Lemma split_sacked s b :
  hasState (splitLeft s b) sentTCPSegmentSACKed = hasState s sentTCPSegmentSACKed /\
  hasState (splitRight s b) sentTCPSegmentSACKed = hasState s sentTCPSegmentSACKed.
Proof.
  split; unfold splitLeft, splitRight, withRange, hasState; simpl;
  apply (hasFlag_set (st_state s) sentTCPSegmentSACKSplit sentTCPSegmentSACKed true); flag.
Qed.

Lemma split_split s b :
  hasState (splitLeft s b) sentTCPSegmentSACKSplit = true /\
  hasState (splitRight s b) sentTCPSegmentSACKSplit = true.
Proof.
  split; unfold splitLeft, splitRight, withRange, hasState; simpl;
  apply (hasFlag_set (st_state s) sentTCPSegmentSACKSplit sentTCPSegmentSACKSplit true); flag.
Qed.

Lemma aligned_below o b l : b <= o -> aligned o b l.
Proof.
  revert o. induction l as [|s l IH]; intros o H; simpl; [done|].
  pose proof (segLen_range s). split; [lia|]. apply IH. lia.
Qed.

Lemma splitLoop_spec base l o b n :
  contig base o l -> 0 <= o -> o + total l <= maxFlight -> 0 <= b <= maxFlight ->
  let l' := splitLoop l (base ⊞ b) n in
  contig base o l' /\ total l' = total l /\ (forall x, sackedAt o l' x = sackedAt o l x) /\
  splitRangesOf l' <= splitRangesOf l + 2 /\
  (n + 2 <= tcpMaximumSACKSplitRanges -> aligned o b l') /\
  (forall c, aligned o c l -> aligned o c l').
Proof.
  revert o. induction l as [|s l IH]; intros o Hc Ho Ht Hb; cbn [splitLoop].
  { split_and!; done. }
  destruct Hc as (Hs & He & Hk & Hc). cbn [total foldr] in Ht. fold (total l) in Ht.
  pose proof (total_nonneg l).
  rewrite (insideRange_offsets base o s b) by (done || lia).
  destruct ((o <? b) && (b <? o + segLen s)) eqn:Ein; cbn [negb].
  - assert (o < b < o + segLen s) as Hin by lia.
    destruct (_ <? n + _) eqn:Eb.
    { split_and!; try done; [lia|].
      intros Hn. exfalso. destruct (hasState s _); lia. }
    pose proof (splitLeft_len base o s b Hs Hin) as EL.
    pose proof (splitRight_len base o s b Hs He Hin) as ER.
    pose proof (split_sacked s (base ⊞ b)) as [SL SR].
    pose proof (split_split s (base ⊞ b)) as [TL TR].
    cbn [contig total foldr sackedAt aligned splitRangesOf].
    fold (total l). fold (splitRangesOf l). rewrite EL, ER, SL, SR, TL, TR.
    replace (o + (b - o)) with b by lia. replace (b + (o + segLen s - b)) with (o + segLen s) by lia.
    assert (is_u32 (base ⊞ b)) by apply u32_range.
    split_and!; try done; try lia.
    + intros x. split_ifs; try done; lia.
    + destruct (hasState s sentTCPSegmentSACKSplit); lia.
    + intros _. split_and!; [lia|lia|]. apply aligned_below. lia.
    + intros c [Hc1 Hc2]. split_and!; [lia|lia|done].
  - destruct (IH (o + segLen s)) as (I1 & I2 & I3 & I4 & I5 & I6); [done|lia|lia|done|].
    cbn [contig total foldr sackedAt aligned splitRangesOf].
    fold (total l). fold (total (splitLoop l (base ⊞ b) n)).
    fold (splitRangesOf l). fold (splitRangesOf (splitLoop l (base ⊞ b) n)).
    split_and!; try done; try lia.
    + intros x. by rewrite I3.
    + destruct (hasState s sentTCPSegmentSACKSplit); lia.
    + intros Hn. split; [lia|]. by apply I5.
    + intros c [Hc1 Hc2]. split; [done|]. by apply I6.
Qed.

(** The effect of [markBlock] on one range. *)
Definition markOne (block : TCPSACKBlock) (s : sentTCPSegment) : sentTCPSegment :=
  if inBlock s block then
    setState (if hasState s sentTCPSegmentSACKed then s
              else withDelivery s (mkSnapshot (ds_firstSent (st_delivery s)) 0
                                     (ds_deliveredFlags (st_delivery s))))
             sentTCPSegmentSACKed true
  else s.

Lemma markBlock_map l block epoch new latest newly :
  fst (fst (fst (markBlock l block epoch new latest newly))) = map (markOne block) l.
Proof.
  revert new latest newly. induction l as [|s l IH]; intros; [done|]. cbn [markBlock map].
  unfold markOne at 1. destruct (inBlock s block).
  - destruct (hasState s sentTCPSegmentSACKed); cbn [negb];
      (match goal with |- context [markBlock l block epoch ?a ?b ?c] =>
         specialize (IH a b c); destruct (markBlock l block epoch a b c) as [[[? ?] ?] ?] end);
      simpl in *; by rewrite IH.
  - specialize (IH new latest newly). destruct (markBlock _ _ _ _ _ _) as [[[? ?] ?] ?].
    simpl in *. by rewrite IH.
Qed.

DESCRIPTION OF THE TASK
For the string "specialize", count the matching lines in the listing and give that number by itself.

RESPONSE FOR THIS EXERCISE
2